The only other alleged error which deserves notice is that the court dismissed the cross-complaint without determining the rights of the various parties claiming an interest in, and the right to the use of water through,' said ditch. Had the defendants assigned .cross-error on such action of the court, a question of some difficulty might be presented. But since the action of the court in that particular was the very thing which the plaintiff, from the moment the *327cross-complaint was filed, and constantly thereafter, urged the court to take, he at least ought not to he heard to complain. It would indeed present a unique proposition had the court, on plaintiff’s motion, stricken the cross-bill, if he were permitted now to urge such action as erroneous.
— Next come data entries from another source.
(** * Catawiki URL crawler: a shallow embedding of [db/oxylab2.py] and
    [db/db_operations.py], with the properties of its resumable crawl engine.

    Python values decoded from JSON are modelled by [pyval]; exceptions by
    the [result] type; the search provider, the database connection, the
    file system and the clock are oracles of an [Env]; everything the crawler
    does to the outside world is appended to a trace of [Event]s. *)

From Stdlib Require Import ZArith Lia Ascii String.
From stdpp Require Import gmap strings list fin_maps.

Open Scope string_scope.
Open Scope Z_scope.

(** ** Exceptions and fallible computations *)

Inductive exn :=
| AttributeError | IndexError | KeyError | TypeError | ValueError
| RequestException      (* requests.RequestException and its subclasses *)
| OtherException        (* any other subclass of Exception *)
| KeyboardInterrupt.    (* a BaseException, not an Exception *)

Global Instance exn_eq_dec : EqDecision exn.
Proof. solve_decision. Defined.

Inductive result (A : Type) :=
| Return (a : A)
| Raise (e : exn).
Arguments Return {A} a.
Arguments Raise {A} e.

Global Instance result_ret : MRet result := fun _ a => Return a.
Global Instance result_bind : MBind result := fun _ _ f m =>
  match m with
  | Return a => f a
  | Raise e => Raise e
  end.

(** [except Exception] catches everything but [KeyboardInterrupt]. *)
Definition is_Exception (e : exn) : bool :=
  bool_decide (e ≠ KeyboardInterrupt).
Lemma parseQuery_last_pair (fuel : nat) (m : Values) (key value : string) :
  parseQuery (S fuel) m (pair_text key value) = Values_Add m key value.
Proof.
  cbn [parseQuery].
  rewrite pair_text_not_empty.
  rewrite (cut_no_sep_end "&" _ (pair_text_no_amp key value)).
  rewrite pair_text_no_semicolon, pair_text_not_empty, cut_pair_text.
  rewrite !QueryUnescape_QueryEscape. apply parseQuery_empty.
Qed.


(** *** A whole query *)

Lemma Values_Encode_join (v : Values) :
  Values_Encode v = join (map (fun p => pair_text (fst p) (snd p)) (pairs_of v)).
Proof.
  unfold Values_Encode, pairs_of, join.
  replace (flat_map (fun k => map (fun x => QueryEscape k +:+ "=" +:+ QueryEscape x)
                                (default [] (v !! k)))
             (sort_keys (elements (dom v))))
    with (map (fun p => pair_text (fst p) (snd p))
            (flat_map (fun k => map (fun x => (k, x)) (default [] (v !! k)))
               (sort_keys (elements (dom v))))); [reflexivity|].
  induction (sort_keys (elements (dom v))) as [|k ks IH]; [reflexivity|].
  cbn [flat_map]. rewrite map_app, IH. f_equal.
  rewrite map_map. reflexivity.
Qed.

Lemma string_append_assoc (a b c : string) : (a +:+ b) +:+ c = a +:+ (b +:+ c).
Proof.
  induction a as [|x a IH]; [reflexivity|]. rewrite !append_cons, IH. reflexivity.
Qed.

Lemma join_cons (p q : string) (ps : list string) :
  join (p :: q :: ps) = p +:+ String "&" (join (q :: ps)).
Proof.
  unfold join. cbn [fold_left]. revert q.
  induction ps as [|r ps IH]; intros q.
  - cbn [fold_left]. reflexivity.
  - cbn [fold_left]. rewrite <- IH. f_equal.
    rewrite !string_append_assoc. reflexivity.
Qed.

Lemma parseQuery_join (pairs : list (string * string)) (m : Values) (fuel : nat) :
  (length pairs <= fuel)%nat ->
  parseQuery fuel m (join (map (fun p => pair_text (fst p) (snd p)) pairs))
  = fold_left (fun m p => Values_Add m (fst p) (snd p)) pairs m.
Proof.
  revert m fuel. induction pairs as [|[k x] pairs IH]; intros m fuel Hf.
  - apply parseQuery_empty.
  - destruct fuel as [|fuel]; [cbn in Hf; lia|].
    destruct pairs as [|[k' x'] pairs].
    + cbn [map join fold_left fst snd]. apply parseQuery_last_pair.
    + cbn [map]. rewrite join_cons. cbn [fst snd].
      rewrite parseQuery_pair. cbn [fold_left fst snd].
      apply (IH (Values_Add m k x) fuel). cbn [List.length] in *. lia.
Qed.

Lemma string_length_append (a b : string) :
  String.length (a +:+ b) = (String.length a + String.length b)%nat.
Proof.
  induction a as [|c a IH]; [reflexivity|]. rewrite append_cons.
  cbn [String.length]. rewrite IH. reflexivity.
Qed.

Lemma length_join (pairs : list (string * string)) :
  (length pairs
   <= S (String.length (join (map (fun p => pair_text (fst p) (snd p)) pairs))))%nat.
Proof.
  induction pairs as [|[k x] pairs IH]; [cbn; lia|].
  destruct pairs as [|[k' x'] pairs]; [cbn [List.length]; lia|].
  change (map (fun p => pair_text (fst p) (snd p)) ((k, x) :: (k', x') :: pairs))
    with (pair_text k x :: map (fun p => pair_text (fst p) (snd p)) ((k', x') :: pairs)).
  revert IH.
  change (map (fun p => pair_text (fst p) (snd p)) ((k', x') :: pairs))
    with (pair_text k' x' :: map (fun p => pair_text (fst p) (snd p)) pairs).
  rewrite join_cons, string_length_append.
  generalize (join (pair_text k' x' :: map (fun p => pair_text (fst p) (snd p)) pairs)).
  intros J IH. cbn [String.length List.length] in *. lia.
Qed.

(** The map that adding the pairs, key by key, builds. *)
Lemma fold_add_values (k : string) (xs : list string) (m : Values) :
  xs <> [] ->
  fold_left (fun m p => Values_Add m (fst p) (snd p)) (map (fun x => (k, x)) xs) m
  = <[k := default [] (m !! k) ++ xs]> m.
Proof.
  revert m. induction xs as [|x xs IH]; intros m H; [contradiction|].
  cbn [map fold_left fst snd]. destruct xs as [|y xs].
  - reflexivity.
  - rewrite IH by discriminate. unfold Values_Add.
    rewrite lookup_insert_eq. cbn [default]. rewrite insert_insert_eq.
    unfold id. rewrite <- app_assoc. reflexivity.
Qed.

Lemma fold_add_keys (f : string -> list string) (keys : list string) (m : Values) :
  NoDup keys ->
  (forall k, k ∈ keys -> f k <> []) ->
  forall k,
    fold_left (fun m p => Values_Add m (fst p) (snd p))
      (flat_map (fun k => map (fun x => (k, x)) (f k)) keys) m !! k
    = if decide (k ∈ keys) then Some (default [] (m !! k) ++ f k) else m !! k.
Proof.
  intros ND. revert m. induction ND as [|k0 keys Hnot ND IH]; intros m Hf k.
  - cbn [flat_map fold_left]. rewrite decide_False by apply not_elem_of_nil. reflexivity.
  - cbn [flat_map]. rewrite fold_left_app.
    rewrite fold_add_values by (apply Hf; left).
    rewrite IH by (intros k' Hk'; apply Hf; right; exact Hk').
    destruct (decide (k = k0)) as [->|Hne].
    + rewrite decide_False by exact Hnot.
      rewrite decide_True by left. apply lookup_insert_eq.
    + rewrite lookup_insert_ne by congruence.
      destruct (decide (k ∈ keys)) as [Hin|Hnin].
      * rewrite decide_True by (right; exact Hin). reflexivity.
      * rewrite decide_False; [reflexivity|].
        intros H. apply elem_of_cons in H. destruct H as [H|H]; [congruence | contradiction].
Qed.

Lemma insert_sorted_perm (k : string) (l : list string) : insert_sorted k l ≡ₚ k :: l.
Proof.
  induction l as [|x l IH]; [reflexivity|].
  cbn [insert_sorted]. destruct (String.leb k x); [reflexivity|].
  rewrite IH. apply Permutation_swap.
Qed.

Lemma sort_keys_perm (l : list string) : sort_keys l ≡ₚ l.
Proof.
  induction l as [|x l IH]; [reflexivity|].
  cbn [sort_keys fold_right]. fold (sort_keys l).
  rewrite insert_sorted_perm, IH. reflexivity.
Qed.

Lemma fold_pairs_of (v : Values) :
  (forall k l, v !! k = Some l -> l <> []) ->
  fold_left (fun m p => Values_Add m (fst p) (snd p)) (pairs_of v) ∅ = v.
Proof.
  intros Hne. apply map_eq. intros k. unfold pairs_of.
  assert (Hkeys : forall k, k ∈ sort_keys (elements (dom v)) <-> is_Some (v !! k)).
  { intros k'. rewrite sort_keys_perm, elem_of_elements. apply elem_of_dom. }
  rewrite (fold_add_keys (fun k => default [] (v !! k))).
  - destruct (decide (k ∈ sort_keys (elements (dom v)))) as [Hin|Hnin].
    + apply Hkeys in Hin. destruct Hin as [l Hl]. rewrite Hl, lookup_empty. reflexivity.
    + rewrite lookup_empty. symmetry. apply eq_None_not_Some.
      intros H. apply Hnin, Hkeys, H.
  - rewrite sort_keys_perm. apply NoDup_elements.
  - intros k' Hk'. apply Hkeys in Hk'. destruct Hk' as [l Hl]. rewrite Hl.
    apply (Hne k' l Hl).
Qed.

(** X10: a query written by [Encode] is read back by [Query] as the same
    values: the same keys, each with the same values in the same order,
    whatever bytes keys and values hold, provided that no key has an empty
    list of values ([Encode] writes nothing for such a key). *)
Theorem Query_Values_Encode (v : Values) (u : URL) :
  (forall k l, v !! k = Some l -> l <> []) ->
  Query (set_RawQuery (Values_Encode v) u) = v.
Proof.
  intros Hne. unfold Query. cbn [RawQuery set_RawQuery].
  rewrite Values_Encode_join, parseQuery_join by apply length_join.
  apply fold_pairs_of, Hne.
Qed.

(** Every list of values that [parseQuery] and [Add] build has a value. *)
Lemma Values_Add_nonempty (v : Values) (key value : string) :
  (forall k l, v !! k = Some l -> l <> []) ->
  forall k l, Values_Add v key value !! k = Some l -> l <> [].
Proof.
  intros Hv k l. unfold Values_Add.
  destruct (decide (key = k)) as [->|Hne].
  - rewrite lookup_insert_eq. intros [= <-]. destruct (default [] (v !! k)); discriminate.
  - rewrite lookup_insert_ne by exact Hne. apply Hv.
Qed.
The situation is not greatly different in the present state of the record. When, during the progress of the trial, the fact developed that all of the parties necessary and essential to a complete determination of the controversy were not before the court, and no effort was then made by any one already there to have such other parties brought in, we are not prepared to say that the court might not, with entire propriety, dismiss the proceedings. In any event, the case should not be reversed on this ground at the behest of the plaintiff. All matters affecting his rights, as alleged and set forth in his complaint, were correctly determined by the trial court, and as he alone is here complaining, the judgment will be affirmed, leaving the parties to their appropriate remedy for an adjudication, among themselves, relative to the ownership of said ditch and their respective rights to the use of water therein. Affirmed.